START AVAILABLE DATA

(** A header integer that was accepted is the minimal encoding of the size. *)
Lemma readKind_long_inv (k0 k : Kind) slen m s s1 s2 :
  wfS s -> room 1 s -> after 1 s s1 -> 1 <= slen <= 8 ->
  (sz ← attempt (readUint slen);
   match sz with
   | inl e => ret (k0, 0, Some e)
   | inr n => ret (k0, n, if n <? 56 then Some ErrCanonSize else None)
   end) s1 = (Ok (k, m, None), s2) ->
  k = k0 /\ in_u64 m /\ 56 <= m /\ Z.of_nat (length (putint m)) = slen /\
  s_r s1 = putint m ++ drop (Z.to_nat slen) (s_r s1) /\ room (1 + slen) s /\ after (1 + slen) s s2.
Proof.
  intros Hw Hr1 Ha Hsl HH. pose proof (after_wf _ _ _ Hw Hr1 Ha) as Hw1.
  apply bind_Ok_inv in HH as ([e|m'] & s3 & Hu & HH); [unfold_M; simplify_eq|].
  apply attempt_inr_inv in Hu. apply readUint_inv in Hu as (Hr & Hv & Hh & ->); [|done|lia].
  set (tl := s_r s1) in *.
  assert (Hlt : length (take (Z.to_nat slen) tl) = Z.to_nat slen).
  { rewrite length_take. destruct Hr as [Hr _]. destruct Hw1 as [_ Hrem _ _]. fold tl in Hrem. lia. }
  unfold ret in HH. destruct (Z.ltb_spec m' 56); [discriminate|]. simplify_eq.
  pose proof (be_value_range (take (Z.to_nat slen) tl)) as Hbr. rewrite Hlt in Hbr.
  split; [done|]. split.
  { unfold in_u64. split; [lia|]. eapply Z.lt_le_trans; [apply Hbr|].
    change (2 ^ 64) with (256 ^ 8). apply Z.pow_le_mono_r; lia. }
  split; [done|]. rewrite putint_be_value.
  - rewrite Hlt. split; [lia|]. split; [by rewrite take_drop|].
    split; [apply (room_split 1 slen s s1); [lia..|done|done]|].
    eapply after_trans; [lia..|exact Ha|]. by apply after_bump.
  - lia.
  - destruct Hh as [Hh|Hh]; [left; lia|by right].
Qed.

(** What a successful header read tells about the input. *)
Definition header_read (k : Kind) (n : Z) (s s' : Stream) : Prop :=
  exists b r', wf_hdr k n b /\ s_r s = hdr k n b ++ r' /\
    room (Z.of_nat (length (hdr k n b))) s /\
    after (Z.of_nat (length (hdr k n b))) s s' /\ (k = KByte -> s_byteval s' = b).

Lemma header_read_short k n b0 tl s s1 :
  s_r s = b0 :: tl -> room 1 s -> after 1 s s1 ->
  hdr k n Byte.x00 = [b0] -> wf_hdr k n Byte.x00 -> k <> KByte -> header_read k n s s1.
Proof.
  intros Hs Hr Ha He Hw Hk. exists Byte.x00, tl. rewrite He.
  split; [done|]. split; [done|]. split; [done|]. split; [done|by intros ->].
Qed.

Lemma header_read_long k n b0 s s1 s2 slen :
  s_r s = b0 :: s_r s1 -> s_r s1 = putint n ++ drop (Z.to_nat slen) (s_r s1) ->
  Z.of_nat (length (putint n)) = slen -> room (1 + slen) s -> after (1 + slen) s s2 ->
  hdr k n Byte.x00 = b0 :: putint n -> in_u64 n -> k <> KByte -> header_read k n s s2.
Proof.
  intros Hs Ht Hl Hr Ha He Hn Hk. exists Byte.x00, (drop (Z.to_nat slen) (s_r s1)).
  rewrite He. cbn [length app]. rewrite Nat2Z.inj_succ, <- Z.add_1_l, Hl, <- Ht.
  split; [by destruct k|]. split; [done|]. split; [done|]. split; [done|by intros ->].
Qed.

Lemma puthead_short sm lg b0 :
  sm <= b2z b0 < sm + 56 -> puthead sm lg (b2z b0 - sm) = [b0].
Proof. intros. unfold puthead. zcases. by rewrite Zplus_minus, z2b_b2z. Qed.

Lemma puthead_long sm lg b0 n :
  56 <= n -> Z.of_nat (length (putint n)) = b2z b0 - lg -> puthead sm lg n = b0 :: putint n.
Proof. intros ? Hl. unfold puthead. zcases. cbv zeta. by rewrite Hl, Zplus_minus, z2b_b2z. Qed.

Lemma readKind_inv k n s s' :
  wfS s -> readKind s = (Ok (k, n, None), s') -> header_read k n s s'.
Proof.
  intros Hw H. unfold readKind in H.
  apply bind_Ok_inv in H as ([e|b0] & s0 & Hb & H); [unfold_M; simplify_eq|].
  apply attempt_inr_inv in Hb. apply readByte_inv in Hb as (Hr1 & tl & Hsr & ->); [|done].
  apply bind_Ok_inv in H as (u & s1 & Hm & H). unfold modS in Hm. injection Hm as _ Hs1.
  assert (Ha : after 1 s s1) by (rewrite <- Hs1; apply set_byteval_after, after_bump; by rewrite Hsr).
  assert (Htl : s_r s1 = tl) by (by rewrite <- Hs1). clear Hs1.
  pose proof (b2z_range b0) as Hb0. rewrite <- Htl in Hsr.
  destruct (Z.ltb_spec (b2z b0) 0x80).
  { unfold_M. simplify_eq. exists b0, (s_r s1). cbn [hdr wf_hdr length app].
    split; [done|]. split; [done|]. split; [done|]. split; [by apply set_byteval_after|done]. }
  destruct (Z.ltb_spec (b2z b0) 0xB8).
  { unfold ret in H. simplify_eq. apply (header_read_short _ _ b0 (s_r s')); try done.
    - apply puthead_short. lia.
    - cbn. unfold in_u64. lia. }
  destruct (Z.ltb_spec (b2z b0) 0xC0).
  { apply (readKind_long_inv _ _ _ _ s) in H as (-> & Hm & H56 & Hl & Ht & Hrm & Haf); [|done..|lia].
    eapply header_read_long; try done. by apply puthead_long. }
  destruct (Z.ltb_spec (b2z b0) 0xF8).
  { unfold ret in H. simplify_eq. apply (header_read_short _ _ b0 (s_r s')); try done.
    - apply puthead_short. lia.
    - cbn. unfold in_u64. lia. }
  apply (readKind_long_inv _ _ _ _ s) in H as (-> & Hm & H56 & Hl & Ht & Hrm & Haf); [|done..|lia].
  eapply header_read_long; try done. by apply puthead_long.
Qed.

(** ** The cached kind *)

(** The value ahead fits what is left of the enclosing list or input. *)
Definition value_fits (n : Z) (s : Stream) : Prop :=
  match s_stack s with [] => n <= s_remaining s | t :: _ => n <= lp_size t - lp_pos t end.

Definition at_end (s : Stream) : Prop :=
  match s_stack s with [] => False | t :: _ => lp_pos t = lp_size t end.

(** [s'] has a header of kind [k] and size [n] read and cached. *)
Record pending (k : Kind) (n : Z) (s' : Stream) : Prop := {
  pd_kind : s_kind s' = Some k;
  pd_size : s_size s' = n;
  pd_err : s_kinderr s' = None;
  pd_fits : value_fits n s' }.

Lemma Kind_cached k n s : pending k n s -> stream_Kind s = (Ok (k, n), s).
Proof.
  intros [Hk Hs He _]. unfold stream_Kind. unfold_M. rewrite Hk. cbn. rewrite He, Hk. by subst n.
Qed.

Lemma Kind_EOL s : s_kind s = None -> at_end s -> stream_Kind s = (Err EOL, set_kinderr None s).
Proof.
  intros Hk He. unfold stream_Kind, at_end in *. unfold_M. rewrite Hk.
  destruct (s_stack s) as [|t st]; [done|]. cbn. by rewrite He, Z.eqb_refl.
Qed.

(** [stream_Kind] without a cached kind and inside a list or at top level. *)
Lemma Kind_fresh s :
  s_kind s = None -> ~ at_end s ->
  stream_Kind s =
    match readKind (set_kinderr None s) with
    | (Ok (k, n, Some e), s1) => (Err e, set_kinderr (Some e) (set_size n (set_kind (Some k) s1)))
    | (Ok (k, n, None), s1) =>
        let s2 := set_kinderr None (set_size n (set_kind (Some k) s1)) in
        match s_stack s1 with
        | [] => if s_limited s1 && (s_remaining s1 <? n)
                then (Err ErrValueTooLarge, set_kinderr (Some ErrValueTooLarge) s2)
                else (Ok (k, n), s2)
        | t :: _ => if u64 (lp_size t - lp_pos t) <? n
                    then (Err ErrElemTooLarge, set_kinderr (Some ErrElemTooLarge) s2)
                    else (Ok (k, n), s2)
        end
    | (Err e, s1) => (Err e, s1)
    | (Panic w, s1) => (Panic w, s1)
    | (Blocked, s1) => (Blocked, s1)
    end.
Proof.
  intros Hk He. unfold stream_Kind, at_end in *.
  unfold gets, getS, modS, throw, ret, bindM, when, gopanic. rewrite Hk.
  assert (Hc : match head (s_stack s) with Some t => lp_pos t =? lp_size t | None => false end = false).
  { destruct (s_stack s); [done|]. cbn. by apply Z.eqb_neq. }
  rewrite Hc. destruct (readKind (set_kinderr None s)) as [[[[k n] [e|]]|e|w|] s1]; try done.
  cbn. destruct (s_stack s1); cbn; by destruct (_ <? n); destruct (s_limited s1).
Qed.

Lemma wfS_kinderr s e : wfS s -> wfS (set_kinderr e s).
Proof. intros []. by constructor. Qed.

Lemma after_cache n s s' k z e :
  after n s s' -> after n s (set_kinderr e (set_size z (set_kind k s'))).
Proof. intros []. by constructor. Qed.

Lemma Kind_ok k n b s r' :
  wfS s -> s_kind s = None -> wf_hdr k n b -> s_r s = hdr k n b ++ r' ->
  0 <= n -> room (Z.of_nat (length (hdr k n b)) + n) s ->
  exists s', stream_Kind s = (Ok (k, n), s') /\ after (Z.of_nat (length (hdr k n b))) s s' /\
    pending k n s' /\ (k = KByte -> s_byteval s' = b).
Proof.
  intros Hw Hk Hh Hr Hn Hroom.
  assert (Hpos : 0 < Z.of_nat (length (hdr k n b))).
  { destruct k; cbn; [lia|unfold puthead; cbv zeta; destruct (_ <? 56); cbn; lia..]. }
  assert (Hend : ~ at_end s).
  { unfold at_end. destruct Hroom as [_ Hroom]. destruct (s_stack s); [tauto|lia]. }
  assert (Hroom1 : room (Z.of_nat (length (hdr k n b))) s).
  { destruct Hroom as [H1 H2]. split; [lia|]. destruct (s_stack s); [done|lia]. }
  destruct (readKind_ok k n b (set_kinderr None s) r') as (s1 & E & Ha & Hbv); try done.
  { by apply wfS_kinderr. }
  assert (Ha' : after (Z.of_nat (length (hdr k n b))) s s1) by (destruct Ha; by constructor).
  pose proof (after_wf _ _ _ Hw Hroom1 Ha') as [Hl1 _ Hlen1 Hst1].
  apply (room_split _ n s s1) in Hroom as [_ [Hf1 Hf2]]; [|lia..|done].
  rewrite Kind_fresh, E by done. cbv zeta. rewrite Hl1. cbn [andb].
  destruct (s_stack s1) as [|t st] eqn:Est.
  - destruct (Z.ltb_spec (s_remaining s1) n); [lia|]. eexists. split; [reflexivity|].
    split; [by apply after_cache|]. split; [|done].
    constructor; try done. unfold value_fits. cbn. rewrite Est. lia.
  - inversion Hst1 as [|? ? [Ht1 Ht2] _]; subst.
    rewrite u64_small by (unfold in_u64; lia).
    destruct (Z.ltb_spec (lp_size t - lp_pos t) n); [lia|]. eexists. split; [reflexivity|].
    split; [by apply after_cache|]. split; [|done].
    constructor; try done. unfold value_fits. cbn. by rewrite Est.
Qed.

Lemma Kind_inv k n s s' :
  wfS s -> s_kind s = None -> stream_Kind s = (Ok (k, n), s') ->
  ~ at_end s /\ header_read k n s s' /\ pending k n s'.
Proof.
  intros Hw Hk H.
  assert (Hend : ~ at_end s) by (intros He; rewrite Kind_EOL in H by done; discriminate).
  split; [done|]. rewrite Kind_fresh in H by done.
  destruct (readKind (set_kinderr None s)) as [[[[k1 n1] [e|]]|e|w|] s1] eqn:E; try discriminate.
  apply readKind_inv in E; [|by apply wfS_kinderr].
  destruct E as (b & r' & Hh & Hr & Hroom & Ha & Hb).
  assert (Ha' : after (Z.of_nat (length (hdr k1 n1 b))) s s1) by (destruct Ha; by constructor).
  pose proof (after_wf _ _ _ Hw Hroom Ha') as [Hl1 _ Hlen1 Hst1].
  cbv zeta in H. rewrite Hl1 in H. cbn [andb] in H.
  assert (Hres : k1 = k /\ n1 = n /\ s' = set_kinderr None (set_size n (set_kind (Some k) s1)) /\
    value_fits n s1).
  { unfold value_fits. destruct (s_stack s1) as [|t st].
    - destruct (Z.ltb_spec (s_remaining s1) n1); simplify_eq. done.
    - inversion Hst1 as [|? ? [Ht1 Ht2] _]; subst.
      rewrite u64_small in H by (unfold in_u64; lia).
      destruct (Z.ltb_spec (lp_size t - lp_pos t) n1); simplify_eq. done. }
  destruct Hres as (-> & -> & -> & Hf). split; [|by constructor].
  exists b, r'. repeat (split; [done|]). split; [by apply after_cache|done].
Qed.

END AVAILABLE DATA

**WORK ITEM:** Your answer must be the lines from the first line of the entries above through the line that contains "(k0, 0, Some e)", written out exactly.

**ANSWER SECTION:**
(** A header integer that was accepted is the minimal encoding of the size. *)
Lemma readKind_long_inv (k0 k : Kind) slen m s s1 s2 :
  wfS s -> room 1 s -> after 1 s s1 -> 1 <= slen <= 8 ->
  (sz ← attempt (readUint slen);
   match sz with
   | inl e => ret (k0, 0, Some e)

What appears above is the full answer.